Ypres is one of those towns that copped it badly during WW1. It looks delightfully quaint and impressive, and it is.....but its totally rebuilt, having been smashed to smithereens by constant shelling, so trashed that only one tree and one bit of a building remained standing. But it was painstakingly repaired by locals who used salvaged original materials, and they did such a good job that you would never know. The only giveaway - and again you'd have to know as it really isn't obvious at all - it the occasional newer stone on a facade, inserted when an original was too damaged to reuse.

The building which dominates the town is the Cloth Hall and if you look at it, its a testament to the town's former wealth.

It is fabulously ornate and was one of the World's biggest commercial structures in its day - a medieval equivalent of the twin Towers, but not rising from a city but a little town in the middle of rural Belgium. And like many towns along the western coast of continental Europe and  eastern England, it was all down to the wool industry.


Ypres is probably most famous for its nightly service of Remembrance under the Menin Gate. Every night at 2000hrs, since about 1920, and whatever the weather and regardless of who is there,  local fire brigade buglers play the Last Post  as a tribute to fallen Allied personnel of WW1. I've seen it many times, but it is always moving. But this weekend there was` a problem with the electricity and it was very dark underneath the arch.


So many names, and no known graves, and the Menin Gate is only one of a number of huge WW1 memorials. In recent years, it has become quite a big thing, especially with British school groups and youth groups, particularly since the Government included it in the National Curriculum.

This stuff is part of what we are, and why the world is as it is and it's not for somebody whose only problem is getting to work on time, to tell people how to think.

What was interesting though was the following day at the German cemetery at Langemark, we were stopped by a Belgian journalist who was writing about national patterns of remembrance. He said there was apparently very little German interest, but lots from Brits, Australians, Canadians and New Zealanders. Maybe they just do it differently. Or maybe they don't. Who knows.

There is a huge difference between the German and Commonwealth cemeteries though. Whist the Commonwealth ones are pristine and airy and made of light stone, the German equivalent is very dark and a bit creepy. I suppose its just a question of style but there is definitely a marked difference.
Langemark - German

Tyne Cot - Allied

Also checked out the Flanders Fields Museum in the Cloth Hall. Again, impressive even if you're not that interested in WW1 because its about real people and the recent history of the World as we know it, rather than actual war stuff. Stories of real people caught up in something not of their making.

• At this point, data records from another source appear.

Lemma export_events_ok out t rows s position previous s' position' previous' reason :
  ok_state out s -> dget (rs_cursor s) t = (fun h => (position, h)) <$> previous -> (previous = None -> position = 0) ->
  export_events limit projector encode t s position previous rows = Ok (s', position', previous', reason) ->
  ok_state out s'.
Proof.
  revert s position previous. induction rows as [|row rows IH]; intros s position previous Hs Hcur Hzero Hrun; cbn in Hrun;
    [by simplify_eq|].
  destruct (check_event limit position previous row) as [[details|r]|] eqn:Ec; cbn in Hrun; [|by simplify_eq|done].
  destruct (event_record t row details projector None) as [record|] eqn:Er; cbn in Hrun; [|done].
  destruct (encode record) as [line|] eqn:El; cbn in Hrun; [|done].
  apply check_event_inl in Ec as (Hseq & Hprev & Hload & Hmatch).
  eapply IH; [| | |exact Hrun]; [|cbn; by rewrite dget_dset_eq|done]. clear IH Hrun.
  destruct Hs as [Hnd Hc]. unfold ok_state, emit. cbn [rs_cursor rs_lines]. split; [by apply dset_nodup|].
  intros t' n h Ht. rewrite dget_dset in Ht. rewrite app_assoc. case_decide as Htt.
  - subst t'. injection Ht as <- <-.
    assert (exists old, position = Z.of_nat (length old) /\ unbroken old /\ er_hash <$> last old = previous /\
      Forall (fun row => exists line, line ∈ out ++ rs_lines s /\ line_of t row line) old) as (old & Hn & Hu & Hl & Ho).
    { destruct previous as [p|]; [by apply Hc|]. exists []. rewrite Hzero by done.
      split_and!; [done|apply unbroken_nil|done|apply Forall_nil_2]. }
    exists (old ++ [row]). split_and!.
    + rewrite length_app. cbn. lia.
    + apply unbroken_snoc; [done|congruence|]. intros r Hr. apply Hprev. rewrite Hr in Hl. done.
    + by rewrite last_snoc.
    + apply Forall_app_2.
      * eapply Forall_impl; [exact Ho|]. intros r (l & Hin & Hl'). exists l. split; [|done]. set_solver.
      * constructor; [|constructor]. exists line. split; [set_solver|]. exists projector, details, record. auto.
  - destruct (Hc t' n h Ht) as (rows' & Hn & Hu & Hl & Ho). exists rows'. split_and!; [done..|].
    eapply Forall_impl; [exact Ho|]. intros r (l & Hin & Hl'). exists l. split; [|done]. set_solver.
Qed.

Lemma ok_state_emit out s s' : rs_cursor s' = rs_cursor s -> (exists more, rs_lines s' = rs_lines s ++ more) ->
  ok_state out s -> ok_state out s'.
Proof. intros Hc [more Hl] Hs. unfold ok_state. rewrite Hc, Hl. eapply covered_grow; [exact Hs|]. set_solver. Qed.

Lemma export_task_ok out s task s' reason : ok_state out s ->
  export_task limit projector verifier encode s task = Ok (s', reason) -> ok_state out s'.
Proof.
  intros Hs. unfold export_task.
  destruct (match dget (rs_cursor s) (xt_task_id task) with Some (n, h) => (n, Some h) | None => (0, None) end) as [position last_hash] eqn:Ep.
  destruct (hr_sequence (xt_head task) <? position); [by intros [= <- <-]|].
  destruct (hr_sequence (xt_head task) =? position).
  { destruct last_hash; [|by intros [= <- <-]]. destruct (negb _); by intros [= <- <-]. }
  destruct (export_events _ _ _ _ _ _ _ _) as [[[[s1 p1] h1] r1]|] eqn:Ee; [|done]. cbn [mbind py_bind].
  apply (export_events_ok out) in Ee; [|done| |].
  2, 3: destruct (dget (rs_cursor s) (xt_task_id task)) as [[n h]|]; by simplify_eq.
  destruct r1; [by intros [= <- <-]|]. destruct (xt_truncated task); [by intros [= <- <-]|].
  destruct (negb _ || negb _); [by intros [= <- <-]|].
  intros (status & _ & Hx)%bind_Ok. apply bind_Ok in Hx as (line & _ & [= <- <-]).
  eapply ok_state_emit; [| |exact Ee]; [done|]. cbn. eauto.
Qed.

Lemma page_task_ok out s task s' : ok_state out s ->
  page_task limit projector verifier encode s task = Ok s' -> ok_state out s'.
Proof.
  intros Hs. unfold page_task. destruct (smem _ _); [by intros [= <-]|].
  destruct (export_task _ _ _ _ _ _) as [[s1 reason]|] eqn:Ee; [|done]. cbn [mbind py_bind].
  apply (export_task_ok out) in Ee; [|done]. destruct reason as [reason|]; [|by intros [= <-]].
  intros (line & _ & [= <-])%bind_Ok. eapply ok_state_emit; [| |exact Ee]; [done|]. cbn. eauto.
Qed.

Most of these places are scattered over a fair sized rural area and the roads are not great - particularly on street bikes. Concrete roads, covered in mud, side winds, tractors, and standing water all add up to testing rides but then that's what as bikers we should be doing - riding our bikes and getting as much practice of adverse conditions as possible.

The market was on in the Square on Saturday, so we had a poke around that too. Markets are something that we've really lost in the UK, that higgledy piggledy mishmash of stuff and stalls.Now we just have supermarkets and samey old gear.But not here,where the weekly market is still a community focus as well as a social gathering.




The cafes are pretty good too and something that just had to be checked out, Waffles, pancakes and coffee on a rainy Saturday lunchtime. It had to be done.




And then a quick wander down the street to that other Belgian thing - the Choclatier, of which there are several in Ypres....




Stopped at Blankenburg on the way home. Its on the coast, on the Belgian/Dutch border. One of those seaside towns that have been there for years and you wonder why,given the cold weather and the grey sea. But at least you're safe from sharks. And pirates.

A quick nip through the Tunnel, and time for a quick rest for Nadine.

Then a good soaking on the way back, and we were home 80 minutes later, much to the relief of one son who had been locked out by the other. It was an accident. Apparently.